October 16 is National Boss’s Day—Celebrate by Quitting Your Job!

Start Seeing Yourself As a Freelancer

You should become, what I call, a Functional Freelancer™.  Doesn’t matter if you’re “traditionally employed” as a long-term contractor or not.  Take a quick peek at the differences:

Functional Freelancer

Seeing yourself as anything other than a Functional Freelancer creates prison-like conditions (Tweet This or Share on Facebook). The way you see yourself, regardless of your job title, matters. Just like Andy Dufresne back in Shawshank. He may have been imprisoned on the outside, but he maintained a mindset of freedom on the inside. And as a result, Andy escaped.

When you adopt a Functional Freelancer Mindset, something exciting often happens. You begin to see your current employer as one, large billable client.

  • You can fire billable clients.
  • You can serve billable clients.
  • You can respect billable clients.

With billable clients you have choices and options. You move from grumbling to gratitude.

This new mindset isn’t just for employees either. I coach all my clients toward becoming a Functional Freelancer. Doesn’t matter if you’re a CEO of large companies or a Founding Partner of a startup. If you see yourself improperly, you soon become imprisoned, no matter how big the paycheck.

3 Reasons why Functional Freelancers are Superior:

1. They Add the Most Value

Some long-term contractors feel internally motivated and take responsibility, but these are the exceptions. Remember the Gallup survey? Only 3 out of 10 employees are engaged in their jobs. The remaining 70 percent are disengaged or actively disengaged. This long-term contractor mindset costs “up to $550 billion annually in lost productivity.” 

Functional Freelancers are different. Rather than costing money, they add value. They don’t receive a paycheck for showing up. They hustle to get theirs. This mindset creates people hungry for growth. Functional Freelancers realize that as they add value to themselves, they make themselves more valuable.

2. They Align with the Market

Functional Freelancers are highly aware of market trends. They know the unemployment rates, the average stay in jobs, and the fact that half of the American workforce will soon consist of actual freelancers.

This knowledge doesn’t create fear. Instead, it creates the fuel you need to develop your own brand.

3. They Attract the Best Clients

Functional Freelancers recognize the better they become, the better clients they attract.

Living in Columbus we saw this played out over the span of two football seasons. The Ohio State Buckeyes had an amazing 2010 season with a record of 12-1. When Jim Tressel resigned on May 30th, 2011, his assistant coach Luke Fickell was named interim coach. Although not ideal conditions, Fickell coached his best and led the Buckeyes to a 6-7 season.

On November 28, 2011, Urban Myers replaced Fickell as head coach. (Aware of his natural skill, Myers repositioned Fickell as co-defensive coordinator.)

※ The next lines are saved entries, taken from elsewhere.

(** X15.  From a state of the invariant, two rounds whose draws are the
    same up to their order end in the same engine. *)
Theorem draw_order_irrelevant (s : RepeatedBallsIntoBins) (g1 g2 : G) :
  engine_ok s →
  let k := Z.to_nat (count_nonempty (load_vector_ s)) in
  let uar := (0, vec_size (load_vector_ s) - 1) in
  Permutation (drawn k uar g1).1 (drawn k uar g2).1 →
  ∃ s', nextRound s g1 = Ok (s', (drawn k uar g1).2) ∧
        nextRound s g2 = Ok (s', (drawn k uar g2).2).
Proof.
  intros Hok k uar Hperm. pose proof (engine_ok_round_pre s Hok) as Hpre.
  destruct (nextRound_draws s g1 Hpre) as (s1 & Heq1 & Hlv1).
  destruct (nextRound_draws s g2 Hpre) as (s2 & Heq2 & Hlv2).
  fold k uar in Heq1, Heq2, Hlv1, Hlv2.
  destruct (nextRound_engine_ok s g1 Hok) as (s1' & g1' & Heq1' & Hok1 & _ & Hl1).
  destruct (nextRound_engine_ok s g2 Hok) as (s2' & g2' & Heq2' & Hok2 & _ & Hl2).
  assert (s1' = s1) as -> by congruence.
  assert (s2' = s2) as -> by congruence.
  clear Heq1' Heq2' g1' g2'.
  assert (load_vector_ s1 = load_vector_ s2) as Hlv.
  { apply list_eq. intros i.
    destruct (load_vector_ s !! i) as [x|] eqn:Hx.
    - rewrite (Hlv1 i x Hx), (Hlv2 i x Hx).
      by rewrite (occurrences_Permutation i _ _ Hperm).
    - apply lookup_ge_None in Hx.
      rewrite (proj2 (lookup_ge_None (load_vector_ s1) i)) by lia.
      rewrite (proj2 (lookup_ge_None (load_vector_ s2) i)) by lia. done. }
  assert (s1 = s2) as ->.
  { destruct Hok1 as [_ _ _ Hu1 [Hm1 He1]]. destruct Hok2 as [_ _ _ Hu2 [Hm2 He2]].
    destruct s1, s2. simpl in *. subst. done. }
  by exists s2.
Qed.

End Phase2Statistics.

Lemma phase2_moves_statistics_witness :
  ∃ s1 s' g',
    phase1 (RepeatedBallsIntoBins_init [0; 2; 5]) = Ok s1 ∧
    nextRound (RepeatedBallsIntoBins_init [0; 2; 5]) [0; 2] = Ok (s', g') ∧
    getMaxLoad s1 <= getMaxLoad s'
    <= getMaxLoad s1 + balls_to_allocate (RepeatedBallsIntoBins_init [0; 2; 5]) ∧
    getNumEmptyBins s1 - balls_to_allocate (RepeatedBallsIntoBins_init [0; 2; 5])
    <= getNumEmptyBins s' <= getNumEmptyBins s1.
Proof.
  apply (phase2_moves_statistics (RepeatedBallsIntoBins_init [0; 2; 5]) [0; 2]).
  engine_ok_init.
Defined.

Lemma draw_order_irrelevant_witness :
  ∃ s', nextRound (RepeatedBallsIntoBins_init [0; 2; 5]) [0; 2]
        = Ok (s', (drawn (Z.to_nat (count_nonempty [0; 2; 5]))
                     (0, vec_size [0; 2; 5] - 1) [0; 2]).2) ∧
        nextRound (RepeatedBallsIntoBins_init [0; 2; 5]) [2; 0]
        = Ok (s', (drawn (Z.to_nat (count_nonempty [0; 2; 5]))
                     (0, vec_size [0; 2; 5] - 1) [2; 0]).2).
Proof.
  apply (draw_order_irrelevant (RepeatedBallsIntoBins_init [0; 2; 5]) [0; 2] [2; 0]).
  - engine_ok_init.
  - vm_compute. apply perm_swap.
Defined.
Lemma threads_reBlobbify range : hsafe waits_for_last_purge any_end (reBlobbifyUnit range).
Proof. unfold reBlobbifyUnit. threads_unit. Qed.

Lemma threads_run_unit op range : hsafe waits_for_last_purge any_end (run_unit op range).
Proof.
  unfold run_unit.
  repeat match goal with |- hsafe _ _ (if ?b then _ else _) => destruct b end;
    lazymatch goal with
    | |- hsafe _ _ (verifyRangeUnit _) => apply threads_verifyRange
    | |- hsafe _ _ (verifyRangeGapUnit _) => apply threads_verifyRangeGap
    | |- hsafe _ _ (rangesMisalignedUnit _) => apply threads_rangesMisaligned
    | |- hsafe _ _ (blobbifyIdempotentUnit _) => apply threads_blobbifyIdempotent
    | |- hsafe _ _ (reBlobbifyUnit _) => apply threads_reBlobbify
    | |- _ => apply hsafe_stop_AssertFailed; threads_side
    end.
Qed.

Lemma threads_unit_tests strinc :
  hsafe waits_for_last_purge any_end (blobGranuleRangesUnitTests strinc).
Proof.
  unfold blobGranuleRangesUnitTests, unit_iteration, pick_op. cbv zeta.
  repeat first [apply threads_newKey | apply threads_run_unit | threads_auto].
Qed.

Lemma not_waited_no_wait_purge ev h :
  is_wait ev = false -> waits_for_last_purge h (call_of ev).
Proof. destruct ev as [X e x]; destruct e; simpl; first [discriminate | intros _; exact I]. Qed.

(** X7: Every actor of the workload waits for the purge it has just issued: a
    call of [waitPurgeGranulesComplete] is always on the key that the event
    directly before it, a [purgeBlobGranules], has answered. *)
Theorem wait_purge_on_key_of_last_purge :
  forall (strinc : Key -> Key) (t : actor unit) n w tr o,
    workload_actor strinc t ->
    exec n w t tr o ->
    (forall w' c, o = Suspended w' c -> waits_for_last_purge tr c) /\
    (forall tr1 ev tr2, tr = tr1 ++ ev :: tr2 -> waits_for_last_purge tr1 (call_of ev)).
Proof.
  intros strinc t n w tr o Ht Hex.
  assert (Hs : hsafe waits_for_last_purge any_end t).
  { destruct Ht;
      [ apply threads_setup | apply threads_client | apply threads_unregister
      | apply threads_checkRange | apply threads_unit_tests | apply threads_tearDown
      | apply threads_verifyRange | apply threads_verifyRangeGap
      | apply threads_rangesMisaligned | apply threads_blobbifyIdempotent
      | apply threads_reBlobbify ]. }
  split.
  - intros w' c ->. exact (Hs w [] n tr _ Hex).
  - intros tr1 ev tr2 Htr. destruct (is_wait ev) eqn:Hw.
    + destruct (@exec_suspended_prefix _ _ _ _ _ _ Hex _ _ _ Htr Hw) as [w' H'].
      exact (Hs w [] n tr1 _ H').
    + apply not_waited_no_wait_purge. exact Hw.
Qed.

(** ** Calls and ends of the unit scenarios *)

Lemma prefix_append p b s :
  String.prefix p b = true -> String.prefix p (b ++ s)%string = true.
Proof.
  revert p. induction b as [| c b IH]; intros p H.
  - destruct p; [destruct s; reflexivity | discriminate H].
  - destruct p as [| a p]; [reflexivity |]. simpl in *.
    destruct (ascii_dec a c); [apply IH; exact H | discriminate H].
Qed.

Lemma prefix_withSuffix p b s :
  String.prefix p b = true -> String.prefix p (withSuffix b s) = true.
Proof. apply prefix_append. Qed.

Lemma hsafe_wpx_bind {R S} P F (t : actor R) (k : R -> actor S) Q w h :
  hsafe P F t ->
  (forall r w' h',
      wpx (k r) Q (fun _ h' c => P h' c) (fun _ h' e => F h' e) w' h') ->
  wpx (ITree.bind t k) Q (fun _ h' c => P h' c) (fun _ h' e => F h' e) w h.
Proof.
  intros Ht Hk. apply wpx_bind.
  eapply wpx_mono; [| | | apply Ht]; simpl; auto.
Qed.

(** What is asked of a call on a range that begins with [p], and of an end
    by an assertion. *)
Ltac begins_side :=
  first
    [ intros ?; left; reflexivity
    | intros H; discriminate H
    | intros _ ? ? Hr; cbn [call_range] in Hr;
      first [ discriminate Hr
            | injection Hr as <-; cbn [range_begin range_end];
              auto using prefix_withSuffix ] ].

Lemma gap_boundaries_length range rc :
  List.length (gap_boundaries range rc) = S (S (Z.to_nat (rc - 1))).
Proof.
  unfold gap_boundaries. rewrite !length_app, length_map, length_seq. simpl. lia.
Qed.

Lemma gap_boundaries_inner p range rc i k :
  String.prefix p (range_begin range) = true ->
  (i <= Z.to_nat (rc - 1))%nat ->
  nth_error (gap_boundaries range rc) i = Some k ->
  String.prefix p k = true.
Proof.
  intros Hp Hi Hn. unfold gap_boundaries in Hn. destruct i as [| j]; simpl in Hn.
  - injection Hn as <-. exact Hp.
  - rewrite nth_error_app1 in Hn by (rewrite length_map, length_seq; lia).
    apply nth_error_In, in_map_iff in Hn. destruct Hn as (x & <- & _).
    apply prefix_withSuffix, Hp.
Qed.

(** An index between 0 and [rangeCount] is inside the boundary list. *)
Lemma wpx_boundary_at range rc i (Q : Workload -> list event -> Key -> Prop) I E w h :
  0 <= i <= rc -> 1 <= rc ->
  (forall k, nth_error (gap_boundaries range rc) (Z.to_nat i) = Some k -> Q w h k) ->
  wpx (boundary_at (gap_boundaries range rc) i) Q I E w h.
Proof.
  intros Hi Hrc HQ. unfold boundary_at.
  destruct (0 <=? i) eqn:H0; [| zbool; lia].
  destruct (nth_error (gap_boundaries range rc) (Z.to_nat i)) as [k |] eqn:Hn.
  - wpx_step. apply HQ. reflexivity.
  - apply nth_error_None in Hn. rewrite gap_boundaries_length in Hn. lia.
Qed.

Section UnitCalls.
Variable p : Key.

Lemma unit_setRange range active :
  String.prefix p (range_begin range) = true ->
  hsafe (begins p) clean_end (setRange range active).
Proof. intros Hp. unfold setRange. repeat hsafe_step begins_side. Qed.

Lemma unit_isRangeActive range :
  String.prefix p (range_begin range) = true ->
  hsafe (begins p) clean_end (isRangeActive range).
Proof. intros Hp. unfold isRangeActive. repeat hsafe_step begins_side. Qed.

Lemma unit_granules_retry range body :
  String.prefix p (range_begin range) = true ->
  (forall g, hsafe (begins p) clean_end (body g)) ->
  hsafe (begins p) clean_end (granules_retry range body).
Proof.
  intros Hp Hb w h. unfold granules_retry.
  apply wpx_iter with (Inv := fun _ _ _ => True); [| exact I].
  intros [] w1 h1 _. wpx_step. split.
  - intros r Hr. injection Hr as <-. exact Hp.
  - intros [e | granules] ?wo _.
    + wpx_step. split; [intros r Hr; discriminate Hr |]. intros [e' |] ?wo _.
      * wpx_step. right. eexists _, _, _. split; reflexivity.
      * wpx_step. exact I.
    + apply hsafe_wpx_bind; [apply Hb |]. intros. wpx_step. exact I.
Qed.

Ltac unit_auto :=
  repeat first
    [ apply unit_setRange; cbn [range_begin range_end]; auto using prefix_withSuffix
    | apply unit_isRangeActive; cbn [range_begin range_end]; auto using prefix_withSuffix
    | apply unit_granules_retry;
      [cbn [range_begin range_end]; auto using prefix_withSuffix | intros ?]
    | hsafe_step begins_side ].

Lemma unit_checkRange range isActive :
  String.prefix p (range_begin range) = true ->
  hsafe (begins p) clean_end (checkRange range isActive).
Proof. intros Hp. unfold checkRange. unit_auto. Qed.

Lemma unit_tearDown range :
  String.prefix p (range_begin range) = true ->
  hsafe (begins p) clean_end (tearDownRangeAfterUnit range).
Proof. intros Hp. unfold tearDownRangeAfterUnit. unit_auto. Qed.

Ltac unit_scenario :=
  repeat first
    [ apply unit_checkRange; cbn [range_begin range_end]; auto using prefix_withSuffix
    | apply unit_tearDown; cbn [range_begin range_end]; auto using prefix_withSuffix
    | unit_auto ].

Lemma unit_verifyRange range :
  String.prefix p (range_begin range) = true ->
  hsafe (begins p) clean_end (verifyRangeUnit range).
Proof. intros Hp. unfold verifyRangeUnit. cbv zeta. unit_scenario. Qed.

Lemma unit_rangesMisaligned range :
  String.prefix p (range_begin range) = true ->
  hsafe (begins p) clean_end (rangesMisalignedUnit range).
Proof. intros Hp. unfold rangesMisalignedUnit. cbv zeta. unit_scenario. Qed.

Lemma unit_blobbifyIdempotent range :
  String.prefix p (range_begin range) = true ->
  hsafe (begins p) clean_end (blobbifyIdempotentUnit range).
Proof. intros Hp. unfold blobbifyIdempotentUnit. cbv zeta. unit_scenario. Qed.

Some complained about the quick replacement. Others cheered. Myers didn’t care about public opinion. Instead, he went on to recruit a talented 2012 class leading the Buckeyes to a 12-0 season. Some of the best players in the country came to OSU because of the new coach who led the team. The coach brought the players and the players brought the wins.

In business, the Functional Freelancers bring the clients and the clients bring the wins.

Start becoming the CEO of YOU

Time to accept the truth.  If you don’t like  your results, change them. You have no boss to blame. You are the CEO of a company called YOU.  Celebrate National Boss’s Day by quitting your job. Adopt a Functional Freelancer mindset instead.


QUESTION: What are some other reasons why people should become a Functional Freelancer? (Please comment below. I’d love to hear your thoughts. And if you know someone who needs to read this, please encourage them by sharing this post)

  • Brenda Strohbehn says:

    Kary, this information is valuable beyond the written word—thank you! I have been a freelance copy editor for a little over a year, and you summed it up (and further motivated me) better than any other article I’ve read. You nailed it in your chart, which both encouraged me and admonished me to stay on track and not return to the mindset found in the column on the left.

    In addition to your reasons, I would add (as you requested) that in a long-term contractor mindset, I can choose to allow distractions, keeping me from my best work. However, in the Functional Freelancer mindest—and I love your term, by the way!—I must choose to focus, allowing me to do my best work. The rewards for these personal choices pay in long-term dividends that surpass the mere (though important) financial realm.

    Congratulations on your entry into a new phase and thank you, once again, for your timely and well-expressed thoughts.